Snowbirds flying south for the winter should heed that they need a policy that differs from a traditional travel policy, one expert says. They also must inform their broker that they’ll be on an extended trip, so they can update their home and auto policy accordingly.
The main difference between snowbird travel and regular travel is that the policy specifically focuses on a wider and more detailed swathe of medical coverage, including hospitalization and treatment, emergency return to Canada, repatriation of remains and more.
Snowbird travel insurance is a type of travel policy created to meet the needs of snowbirds during their winter vacation. These policies are designed specifically for policyholders aged 55+ who are going on extended trips—typically 90 to 120 days, Matt Hands, senior business director at RateHub, tells Canadian Underwriter.
“The coverage within [snowbird insurance] is really focused on that medical side of things that someone like a [younger] traveller wouldn’t be as concerned with,” says Hands, who notes it’s particularly important for snowbirds who are travelling to the U.S., where their hospital system is privatized and more expensive than Canada’s.
However, when snowbirds are preparing to travel, they need to do more than just purchase a snowbird travel policy. They also need to inform their home insurer and their auto insurer of their extended trip.

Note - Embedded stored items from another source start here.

(** * APS M2000 power analyzer clients: a shallow embedding

    The development follows the Python sources

    - [m2000_units.py]  (unit scaling formatter),
    - [m2000_lan.py], [m2000_rs232.py], [m2000_usb.py]  (the three
      transport clients: connect / disconnect / send_command /
      read_response / query / check_errors / get_measurement /
      stream_data),
    - [m2000_web_ui.py]  (the [stream_worker] sampling loop).

    Conventions of the embedding.

    - Python [str] is [string], holding the UTF-8 bytes of the text, so
      ASCII text is its own bytes.  [encode('ascii')] fails on a byte
      above 127 and [decode('utf-8')] is the strict decoder.  The other
      string operations ([lower], [split], [float], [int], ...) are
      written for ASCII text, which is all the LAN and USB clients can
      receive ([decode('ascii')], bytes 32..126).
    - Python [float] is the primitive binary64 [float] of the kernel, so
      comparisons, products and quotients are the IEEE ones the interpreter
      performs.  [float(s)] and the [format] mini-language ([.3f], [.6g])
      are written out on exact integers.
    - A Python [dict] is an association list in insertion order whose
      update keeps the position of a key that is already present.
    - Stateful methods are functions in a state-and-exception monad over a
      record holding the object's fields and the transport's observable
      state.  The environment (what the transport delivers, which writes
      fail, what the clock reads) is scripted in that record.
    - [time.sleep] raises what the interpreter raises for the argument
      it is given; the sleep itself only leaves a record.
    - Not modelled: [print] output, the CSV logging inside [stream_data]
      ([log_file] is [None]), keyboard interruption, and the broadcast of
      the web interface. *)

From Stdlib Require Import ZArith List String Ascii Bool Lia Floats DecimalString.
Import ListNotations.

Set Warnings "-inexact-float".

Local Open Scope list_scope.
Local Open Scope string_scope.
Local Open Scope Z_scope.

(* ================================================================== *)
(** * Python strings *)

Module PyStr.

(** [str.isspace] on an ASCII character: TAB..CR, FS..US and the space. *)
Definition is_space (c : ascii) : bool :=
  let n := nat_of_ascii c in
  ((9 <=? n)%nat && (n <=? 13)%nat) || ((28 <=? n)%nat && (n <=? 32)%nat).

(** The white space [int(s)] and [float(s)] skip at both ends of an ASCII
    string: TAB..CR and the space. *)
Definition is_numeric_space (c : ascii) : bool :=
  let n := nat_of_ascii c in
  ((9 <=? n)%nat && (n <=? 13)%nat) || (n =? 32)%nat.

Definition is_digit (c : ascii) : bool :=
  let n := nat_of_ascii c in (48 <=? n)%nat && (n <=? 57)%nat.

Definition digit_val (c : ascii) : Z := Z.of_nat (nat_of_ascii c) - 48.

(** [str.lower] on ASCII letters. *)
Definition lower_char (c : ascii) : ascii :=
  let n := nat_of_ascii c in
  if (65 <=? n)%nat && (n <=? 90)%nat then ascii_of_nat (n + 32) else c.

For shorter trips, snowbirds need to ensure they have someone in place to monitor and upkeep their property, Hands says.
“You need to have a plan in place for someone to check on the property in case the pipes freeze because if that happens while you’re gone and there’s a claim, your insurance company may deny and say you didn’t do the proper upkeep and maintenance of your property.”
For extended trips, snowbirds need to take even more steps to ensure their home is winterized.

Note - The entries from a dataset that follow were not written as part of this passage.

(** * LLM batch text analyser: a shallow embedding of the three scripts

    [pdf_to_txt_batch.py] (PDF discovery, text cleanup, batching),
    [txt_to_md_claude.py] and [txt_to_md_gemini.py] (the per-file
    transformation loop with retries), and the properties that the
    specification states about them.

    Conventions of the embedding:
    - a Python [str] is a [list ascii]; a character is an 8-bit code
      point, and the classes [\s], [\d], [\w] and [str.lower] are
      Python's on that range;
    - durations (arguments of [time.sleep]) are whole numbers of
      seconds, as the values of the shipped configuration are; a sleep
      raises on a negative duration and on one that the platform finds
      too long, and which durations those are is an input of the model;
    - the external service, the PDF library and the file system are
      inputs of the model: an oracle for the service calls, the pages
      or the exception for a PDF, a listing for a folder;
    - the effects of the transformation loop (service calls, sleeps,
      files written) are recorded in an event log. *)

From Stdlib Require Import List Arith ZArith Lia Bool Ascii String DecimalString.
From Stdlib Require Import DecimalNat.
From Stdlib Require Import Sorting.Sorted Sorting.Permutation.
Import ListNotations.
(** * httpeeve: a retrying HTTP client on top of cenkalti/backoff

    Shallow embedding of [httpeeve.go] (the version whose classifier type is
    [Conditioner]) and verification of its retry engine, its error
    classifier, its default response classifier and its attempt accessor.

    Go values are modelled as follows.
    - [int] is a 64-bit two's complement integer kept as a [Z], with the
      wrap-around of [attempts++] written out ([int_incr]).
    - a pointer that the code dereferences ([*http.Response],
      [Response.Request]) is an [option]; dereferencing [None] panics.
    - a Go [error] is its [Error()] text together with the [net.Error]
      methods when its dynamic type has them, or a [*backoff.PermanentError]
      around another error.
    - the http client and the backoff policy are interfaces with hidden
      state: type classes over a state type, threaded explicitly.
    - a call that may panic or loop is a computation in a small monad over
      the state of these two collaborators and a log of what was called. *)

From Stdlib Require Import ZArith List String Ascii Bool Lia.
From Stdlib Require Import DecimalString.
Import ListNotations.

Local Open Scope Z_scope.
Local Open Scope string_scope.
Local Open Scope list_scope.

(** ** Go's [int] *)

Module GoInt.

Definition intSize : Z := 64.
Definition MaxInt : Z := 2 ^ (intSize - 1) - 1.
Definition MinInt : Z := - 2 ^ (intSize - 1).

(** Two's complement reduction of a mathematical integer to [int]. *)
Definition wrap (z : Z) : Z :=
  (z - MinInt) mod 2 ^ intSize + MinInt.

(** [x++] on an [int]. *)
Definition int_incr (x : Z) : Z := wrap (x + 1).

(** The decimal text [%d] prints. *)
Definition itoa (z : Z) : string := NilZero.string_of_int (Z.to_int z).

End GoInt.
Import GoInt.

(** ** package strings *)

Module strings.

Fixpoint HasPrefix (s prefix : string) {struct prefix} : bool :=
  match prefix with
  | EmptyString => true
  | String c prefix' =>
      match s with
      | EmptyString => false
      | String d s' => Ascii.eqb d c && HasPrefix s' prefix'
      end
  end.

(** [strings.Contains(s, substr)]: [substr] occurs somewhere within [s]. *)
Fixpoint Contains (s substr : string) : bool :=
  HasPrefix s substr ||
  match s with
  | EmptyString => false
  | String _ s' => Contains s' substr
  end.

End strings.

(** ** Errors *)

(** The two methods [net.Error] adds to [error]. *)
Record net_Error : Type := mk_net_Error {
  Timeout : bool;
  Temporary : bool
}.

(** A Go [error] value as this program observes it. An ordinary error is
    the text of [Error()] and, when the dynamic type implements [net.Error],
    its two flags. Any caller may also hand over the result of
    [backoff.Permanent]: a [*backoff.PermanentError] around another error. *)
Inductive error : Type :=
| mk_error (text : string) (net : option net_Error)
| mk_PermanentError (Err : error).

(** [err.Error()]; a [*PermanentError] answers with the text of its inner
    error. *)
Fixpoint Error (err : error) : string :=
  match err with
  | mk_error text _ => text
  | mk_PermanentError Err => Error Err
  end.

(** The type assertion [err.(net.Error)]; a [*PermanentError] has neither
    [Timeout] nor [Temporary]. *)
Definition as_net_Error (err : error) : option net_Error :=
  match err with
  | mk_error _ net => net
  | mk_PermanentError _ => None
  end.

(** The type assertion of [err] to [*backoff.PermanentError], giving the
    inner error. *)
Definition as_PermanentError (err : error) : option error :=
  match err with
  | mk_error _ _ => None
  | mk_PermanentError Err => Some Err
  end.

(** ** package backoff (github.com/cenkalti/backoff): data *)

Module backoff.

(** How the operation given to [Retry] builds the error it returns:
    [Plain err] is the value [err] handed on untouched, whatever its dynamic
    type, and [PermanentError Err] is a new [*PermanentError] around
    [Err]. *)
Inductive op_error : Type :=
| Plain (err : error)
| PermanentError (Err : error).

(** [backoff.Permanent] *)
Definition Permanent (err : error) : op_error := PermanentError err.

(** The error value that the operation returned. *)
Definition value (oe : op_error) : error :=
  match oe with
  | Plain err => err
  | PermanentError Err => mk_PermanentError Err
  end.

(** The type assertion to [*PermanentError] that [Retry] makes on that
    value. *)
Definition as_permanent (oe : op_error) : option error :=
  as_PermanentError (value oe).

(** [time.Duration], and the value [Stop] by which [NextBackOff] says that
    no further attempt is to be made. *)
Definition Duration : Type := Z.
Definition Stop : Duration := -1.

(** The [BackOff] interface; [B] is the hidden state of the policy. *)
Class BackOff (B : Type) : Type := {
  Reset : B -> B;
  NextBackOff : B -> Duration * B
}.

End backoff.

(** [errors.New] of pkg/errors: a fresh error that is not a [net.Error]. *)
Definition errors_New (msg : string) : error :=
  mk_error msg None.

(** [fmt.Sprintf] restricted to what the source passes it: integer
    arguments, the verb [%d] and the escape [%%]; every other character is
    copied. *)
Fixpoint Sprintf (format : string) (values : list Z) : string :=
  match format with
  | EmptyString => EmptyString
  | String c rest =>
      match rest with
      | String d rest' =>
          if (Ascii.eqb c "%" && Ascii.eqb d "d")%bool then
            match values with
            | v :: values' => (itoa v ++ Sprintf rest' values')%string
            | [] => ("%!d(MISSING)" ++ Sprintf rest' [])%string
            end
          else if (Ascii.eqb c "%" && Ascii.eqb d "%")%bool then
            String "%" (Sprintf rest' values)
          else String c (Sprintf rest values)
      | EmptyString => String c EmptyString
      end
  end.

(** [fmt.Errorf] *)
Definition fmt_Errorf (format : string) (values : list Z) : error :=
  mk_error (Sprintf format values) None.

(** ** The error classifier *)

Definition categorizeRequestError (reqErr : error) : backoff.op_error :=
  if strings.Contains (Error reqErr) "EOF" then backoff.Plain reqErr
  else
    match as_net_Error reqErr with
    | Some specificErr =>
        if (Timeout specificErr || Temporary specificErr)%bool
        then backoff.Plain reqErr
        else backoff.Permanent reqErr
    | None => backoff.Permanent reqErr
    end.

(** The three signs of a transient failure. *)
Definition mentions_EOF (err : error) : Prop :=
  exists pre post, Error err = (pre ++ "EOF" ++ post)%string.

Definition net_timeout (err : error) : Prop :=
  exists e, as_net_Error err = Some e /\ Timeout e = true.

Definition net_temporary (err : error) : Prop :=
  exists e, as_net_Error err = Some e /\ Temporary e = true.

Definition transient (err : error) : Prop :=
  mentions_EOF err \/ net_timeout err \/ net_temporary err.

(** The classifier as the earlier revision of the file writes it (the
    copy that names the classifier type [backoffConditioner]): the two
    flags are tested one after the other in an if / else-if chain. *)
Module Earlier.

Definition categorizeRequestError (reqErr : error) : backoff.op_error :=
  if strings.Contains (Error reqErr) "EOF" then backoff.Plain reqErr
  else
    match as_net_Error reqErr with
    | Some specificErr =>
        if Timeout specificErr then backoff.Plain reqErr
        else if Temporary specificErr then backoff.Plain reqErr
        else backoff.Permanent reqErr
    | None => backoff.Permanent reqErr
    end.

End Earlier.

(** ** Conditioner results *)

(** The pair [(shouldRetry bool, err error)] a [Conditioner] returns. *)
Definition cond_result : Type := (bool * option error)%type.

Definition OK : cond_result := (false, None).

Definition RetriableError (msg : string) : cond_result :=
  (true, Some (errors_New msg)).

Definition RetriableErrorf (msg : string) (values : list Z) : cond_result :=
  (true, Some (fmt_Errorf msg values)).

Definition PermanentError (msg : string) : cond_result :=
  (false, Some (errors_New msg)).

Definition PermanentErrorf (msg : string) (values : list Z) : cond_result :=
  (false, Some (fmt_Errorf msg values)).

(** ** package context *)

Module context.

(** Context keys are compared with [==]. [contextKeyAttempts] is the value
    [contextKeyAttempts{}] of this package's unexported key type; every
    other key is some foreign value. *)
Inductive Key : Type :=
| contextKeyAttempts
| foreignKey (name : string).

Definition Key_eqb (k1 k2 : Key) : bool :=
  match k1, k2 with
  | contextKeyAttempts, contextKeyAttempts => true
  | foreignKey n1, foreignKey n2 => String.eqb n1 n2
  | _, _ => false
  end.

(** An [interface{}] value as far as the type assertion [.(int)] can tell. *)
Inductive Any : Type :=
| AnyNil
| AnyInt (i : Z)
| AnyOther (description : string).

(** A context is the chain of [WithValue] bindings above [Background],
    innermost first. *)
Definition Context : Type := list (Key * Any).

Definition Background : Context := [].

Definition WithValue (parent : Context) (key : Key) (val : Any) : Context :=
  (key, val) :: parent.

(** [ctx.Value(key)]: the innermost binding of [key], [nil] when none. *)
Fixpoint Value (ctx : Context) (key : Key) : Any :=
  match ctx with
  | [] => AnyNil
  | (k, v) :: parent => if Key_eqb k key then v else Value parent key
  end.

(** A context carries a key when some [WithValue] in its chain bound it. *)
Definition carries (c : Context) (key : Key) : Prop :=
  exists v, In (key, v) c.

(** The two-result type assertion [v.(int)]. *)
Definition assert_int (v : Any) : Z * bool :=
  match v with
  | AnyInt i => (i, true)
  | _ => (0, false)
  end.

End context.

(** ** package net/http *)

Module http.

Record Request : Type := mk_Request {
  Method : string;
  URL : string;
  ctx : option context.Context
}.

(** [Request.Context] *)
Definition Context (r : Request) : context.Context :=
  match ctx r with
  | Some c => c
  | None => context.Background
  end.

(** [Request.WithContext]: a shallow copy with the context replaced. *)
Definition WithContext (r : Request) (c : context.Context) : Request :=
  {| Method := Method r; URL := URL r; ctx := Some c |}.

(** [Request] is a pointer field of the response and may be nil. *)
Record Response : Type := mk_Response {
  StatusCode : Z;
  Request_ : option Request
}.

(** What [Client.Do] hands back. A nil response never comes with a nil
    error, so the pairs are [(resp, nil)] and [(resp or nil, err)]. *)
Inductive DoResult : Type :=
| DoOk (resp : Response)
| DoErr (resp : option Response) (err : error).

(** The client, with hidden state [T] (connections, the server behind). *)
Class Client (T : Type) : Type := {
  Do : T -> Request -> DoResult * T
}.

End http.

(** ** Computations that may panic or run out of fuel *)

(** A function without collaborators either returns or panics. *)
Inductive result (A : Type) : Type :=
| Ok (a : A)
| Panic (msg : string).
Arguments Ok {A} a.
Arguments Panic {A} msg.

Definition nil_dereference : string :=
  "runtime error: invalid memory address or nil pointer dereference".

Inductive Res (W A : Type) : Type :=
| Returns (a : A) (w : W)
| Panics (msg : string) (w : W)
| OutOfFuel.
Arguments Returns {W A} a w.
Arguments Panics {W A} msg w.
Arguments OutOfFuel {W A}.

Definition M (W A : Type) : Type := W -> Res W A.

Definition ret {W A} (a : A) : M W A := fun w => Returns a w.

Definition bind {W A B} (m : M W A) (k : A -> M W B) : M W B :=
  fun w =>
    match m w with
    | Returns a w' => k a w'
    | Panics msg w' => Panics msg w'
    | OutOfFuel => OutOfFuel
    end.

Definition lift {W A} (r : result A) : M W A :=
  fun w =>
    match r with
    | Ok a => Returns a w
    | Panic msg => Panics msg w
    end.

Declare Scope go_scope.
Delimit Scope go_scope with go.
Notation "x <- m ;; k" := (bind m (fun x => k))
  (at level 61, m at next level, right associativity) : go_scope.
Notation "' pat <- m ;; k" := (bind m (fun x => match x with pat => k end))
  (at level 61, pat pattern, m at next level, right associativity) : go_scope.
Notation "m ;;; k" := (bind m (fun _ => k))
  (at level 61, right associativity) : go_scope.

(** ** Attempt tracking *)

Definition Attempts (resp : option http.Response) : result Z :=
  match resp with
  | None => Panic nil_dereference
  | Some r =>
      match http.Request_ r with
      | None => Panic nil_dereference
      | Some rq =>
          let (attempts, _) :=
            context.assert_int
              (context.Value (http.Context rq) context.contextKeyAttempts) in
          Ok attempts
      end
  end.

(** The response is updated in place through the pointer; the model
    returns the updated response. *)
Definition addAttemptsToRequest (resp : option http.Response) (attempts : Z)
  : result http.Response :=
  match resp with
  | None => Panic nil_dereference
  | Some r =>
      match http.Request_ r with
      | None => Panic nil_dereference
      | Some rq =>
          Ok {| http.StatusCode := http.StatusCode r;
                http.Request_ :=
                  Some (http.WithContext rq
                          (context.WithValue (http.Context rq)
                             context.contextKeyAttempts
                             (context.AnyInt attempts))) |}
      end
  end.

(** ** The retry engine *)

(** What the engine does to its collaborators, in order. [EvDo a] is a call
    of [httpClient.Do] made while the counter [attempts] holds [a]. *)
Inductive Event : Type :=
| EvReset
| EvDo (attempts : Z)
| EvNextBackOff (next : backoff.Duration)
| EvSleep (d : backoff.Duration).

Definition is_Do (e : Event) : bool :=
  match e with
  | EvDo _ => true
  | _ => false
  end.

Definition is_NextBackOff (e : Event) : bool :=
  match e with
  | EvNextBackOff _ => true
  | _ => false
  end.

“[Have] someone monitor it regularly and make sure theft hasn’t occurred or a window doesn’t break,” Hands says. “If you don’t have a plan in place and something happens, they may deny the coverage.”

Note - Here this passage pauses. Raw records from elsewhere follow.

(** X3 at two inputs: a template without landmarks, and a framework
    whose frames have no landmarks. *)
Lemma missing_source_landmarks_witness :
  ((exists tr,
       cls (toy_aam_of (GlobalAAM ThinPlateSplines) [toy_shape_model [4]]
              [bare_appearance_model [9]]) = GlobalAAM tr)
   \/ (exists ps,
          cls (toy_aam_of (GlobalAAM ThinPlateSplines) [toy_shape_model [4]]
                 [bare_appearance_model [9]]) = PatchAAM ps))
  /\ landmarks (mean (bare_appearance_model [9])) !! "source" = None
  /\ _instance toy_framework
       (toy_aam_of (GlobalAAM ThinPlateSplines) [toy_shape_model [4]]
          [bare_appearance_model [9]])
       (-1) toy_shape_instance toy_appearance_instance (toy_world ∅)
     = (inl (KeyError "source"), toy_world ∅)
  /\ _build_reference_frame bare_framework toy_global_aam
       toy_shape_instance toy_mesh (toy_world ∅)
     = (inr {| pixels := []; mask := [true]; landmarks := ∅ |},
        logged (toy_world ∅)
          [CallBuildReferenceFrame toy_shape_instance (Some [(0, 1, 2)%nat])])
  /\ _instance bare_framework toy_global_aam (-1)
       toy_shape_instance toy_appearance_instance (toy_world ∅)
     = (inl (KeyError "source"),
        logged (toy_world ∅)
          [CallBuildReferenceFrame toy_shape_instance (Some [(0, 1, 2)%nat])]).
Proof.
  assert (Hcls : forall sms ams,
             (exists tr,
                 cls (toy_aam_of (GlobalAAM ThinPlateSplines) sms ams)
                 = GlobalAAM tr)
             \/ (exists ps,
                    cls (toy_aam_of (GlobalAAM ThinPlateSplines) sms ams)
                    = PatchAAM ps)).
  { intros. left. exists ThinPlateSplines. reflexivity. }
  split; [apply Hcls |]. split; [reflexivity |]. split; [| split].
  - apply (proj1 (missing_source_landmarks toy_framework
                    (toy_aam_of (GlobalAAM ThinPlateSplines)
                       [toy_shape_model [4]] [bare_appearance_model [9]])
                    (-1) (bare_appearance_model [9]) (Hcls _ _) eq_refl)).
    reflexivity.
  - reflexivity.
  - assert (Hglobal : (exists tr, cls toy_global_aam = GlobalAAM tr)
                      \/ (exists ps, cls toy_global_aam = PatchAAM ps)).
    { left. exists ThinPlateSplines. reflexivity. }
    apply (proj2 (missing_source_landmarks bare_framework toy_global_aam
                    (-1) (toy_appearance_model [9]) Hglobal eq_refl)
             toy_mesh toy_shape_instance toy_appearance_instance
             (toy_world ∅) _
             {| pixels := []; mask := [true]; landmarks := ∅ |});
      reflexivity.
Defined.
(** A read of four bytes at [0x10] whose address phase is answered with
    the sync byte [0x00] and whose data phase is answered with [0x62]: two
    exchanges, and the call returns 0 with the data. *)
Lemma read_goes_on_after_address_phase_witness :
  rd_hdr_sync (wr_message 0x10 None 0) (reply_with 0 0x00 []) <>
    CY_SPI_SYNC_ACK /\
  run scripted (cyttsp4_spi_read (H := arm32) 0x10 (Some [0; 0; 0; 0]) 4)
    (idle_device [reply_with 0 0x00 []; reply_with 0 0x62 [1; 2; 3; 4]]) =
    Some (0, Some [1; 2; 3; 4], idle_device [],
          [EvPmGet; EvLock;
           EvSync (wr_message 0x10 None 0) (reply_with 0 0x00 []);
           EvSync (rd_message 4) (reply_with 0 0x62 [1; 2; 3; 4]);
           EvUnlock; EvPmPut]).
Proof.
  split; [discriminate|].
  destruct (read_goes_on_after_address_phase (H := arm32) scripted 0x10
              [0; 0; 0; 0] 4
              (idle_device [reply_with 0 0x00 []; reply_with 0 0x62 [1; 2; 3; 4]]))
    as (reply1 & b1 & reply2 & b2 & H1 & H2 & Hrun);
    [reflexivity|vm_compute; discriminate ..|].
  injection H1 as <- <-. injection H2 as <- <-.
  rewrite Hrun. reflexivity.
Defined.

When most snowbirds talk to their brokers, the upside is that they’ll find they don’t need to purchase vacant property coverage.
“It’s not common that they would require you to do vacant property coverage, which is actually more expensive,” says Hands. “They understand that snowbird travel is pretty regular. They just need [policyholders] to have that plan in place for how the home will be monitored and maintained in your absence.”
Snowbirds also must be diligent that their vacation home is sufficiently insured, especially if they’re travelling to another country. “For example, [if you travelled to] Florida, you would need to get coverage from a Florida insurance company for that property,” says Hands.
Snowbirds also need to let their broker know whether they’ll be using their car while vacationing for an extended period.
“If they’re driving their car down and they’re going to be staying for an extended period of time, they’ll need to inform their insurance company about it, because it’s almost like changing their address,” says Hands. “They’re going to be spending the majority of their time down in Florida, they’re going to be putting a lot of kilometers on.
“If it was a one-off trip, and back, and something happens…[your insurer is] going to say, ‘okay, because policy coverage extends into the States, you’re fine,’” says Hands. However, “say your vehicle is stolen or it’s damaged in a hurricane, and you haven’t informed your insurance provider that you had been [in the States] and you’d be staying for an extended period of time, you may have issues getting a claim approved.
“It’s really just best practice to keep your insurance companies informed of anything you’re doing, especially regarding situation like this where you’re going to be gone for a long period of time, you’re not going to be at your home, and you may be taking your vehicle with you.”